Stored items
⁂

Record Table := mkTable {
  props : ShippingTableProps;
  (** [containerRef.current]: the mounted container, [null] when the empty
      state is rendered *)
  containerRef : option Element;
  (** [scrollRef.current] *)
  scrollRef : option Z;
  shouldScrollRef : bool;
  isAtBottomRef : bool;
  isAtBottom : bool;
  (** whether the last run of the effect returned its cleanup *)
  hasCleanup : bool;
  (** the animation frames requested from the window and neither run nor
      cancelled *)
  frames : list Z;
  (** the handle the next [requestAnimationFrame] returns *)
  nextFrame : Z;
  (** how many times [onRefresh] has been called *)
  refreshCalls : nat
}.

Definition truthyHandle (h : option Z) : bool :=
  match h with
  | Some n => negb (n =? 0)
  | None => false
  end.

(** The branch shared by [handleScroll] and [animate] once the threshold is
    reached. *)
Definition reachBottom (t : Table) : Table :=
  mkTable (props t) (containerRef t) (scrollRef t)
    false true true
    (hasCleanup t) (frames t) (nextFrame t)
    (if onRefresh (props t) then S (refreshCalls t) else refreshCalls t).

Definition atThreshold (el : Element) : bool :=
  let maxScroll := scrollHeight el - clientHeight el in
  maxScroll - BOTTOM_THRESHOLD <=? scrollTop el.

(** [handleScroll] *)
Definition handleScroll (t : Table) : Table :=
  match containerRef t with
  | None => t
  | Some el =>
      if negb (shouldScrollRef t) then t
      else if atThreshold el then reachBottom t
      else t
  end.

(** [animate], the frame callback *)
Definition animate (t : Table) : Table :=
  match containerRef t with
  | None => t
  | Some el =>
      if negb (shouldScrollRef t) then t
      else if atThreshold el then reachBottom t
      else
        let el' := mkElement (scrollTop el + SCROLL_SPEED) (scrollHeight el) (clientHeight el) in
        let h := nextFrame t in
        mkTable (props t) (Some el') (Some h)
          (shouldScrollRef t) (isAtBottomRef t) (isAtBottom t)
          (hasCleanup t) (frames t ++ [h])%list (h + 1) (refreshCalls t)
  end.

(** [cancelAnimationFrame(scrollRef.current)] under [if (scrollRef.current)] *)
Definition cancelCurrent (t : Table) : Table :=
  if truthyHandle (scrollRef t) then
    let keep h := match scrollRef t with Some n => negb (h =? n) | None => true end in
    mkTable (props t) (containerRef t) (scrollRef t)
      (shouldScrollRef t) (isAtBottomRef t) (isAtBottom t)
      (hasCleanup t) (filter keep (frames t)) (nextFrame t) (refreshCalls t)
  else t.

(** The body of the effect, run after a render with the props [props t]. *)
Definition effect (t : Table) : Table :=
  if negb (autoScroll (props t)) || (List.length (orders (props t)) =? 0)%nat then
    mkTable (props t) (containerRef t) (scrollRef t)
      (shouldScrollRef t) (isAtBottomRef t) (isAtBottom t)
      false (frames t) (nextFrame t) (refreshCalls t)
  else
    let t1 := cancelCurrent t in
    let container :=
      match containerRef t1 with
      | Some el => Some (mkElement 0 (scrollHeight el) (clientHeight el))
      | None => None
      end in
    let h := nextFrame t1 in
    mkTable (props t1) container (Some h)
      true false false
      true (frames t1 ++ [h])%list (h + 1) (refreshCalls t1).

(** The cleanup the effect returned, if it returned one. *)
Definition cleanup (t : Table) : Table :=
  if hasCleanup t then cancelCurrent t else t.

(** What a render commits: with no order the empty state replaces the
    container, otherwise the container is mounted (or kept, with its scroll
    offset) and laid out with the given heights. *)
Definition commit (p : ShippingTableProps) (sh ch : Z) (t : Table) : Table :=
  let container :=
    if (List.length (orders p) =? 0)%nat then None
    else match containerRef t with
         | Some el => Some (mkElement (scrollTop el) sh ch)
         | None => Some (mkElement 0 sh ch)
         end in
  mkTable p container (scrollRef t)
    (shouldScrollRef t) (isAtBottomRef t) (isAtBottom t)
    (hasCleanup t) (frames t) (nextFrame t) (refreshCalls t).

⁂

**Activity:** Both the first line of the records above and the line containing "shouldScrollRef : bool;" are to be transcribed exactly, together with every line between them, and nothing else.

**Response to the task:**
Record Table := mkTable {
  props : ShippingTableProps;
  (** [containerRef.current]: the mounted container, [null] when the empty
      state is rendered *)
  containerRef : option Element;
  (** [scrollRef.current] *)
  scrollRef : option Z;
  shouldScrollRef : bool;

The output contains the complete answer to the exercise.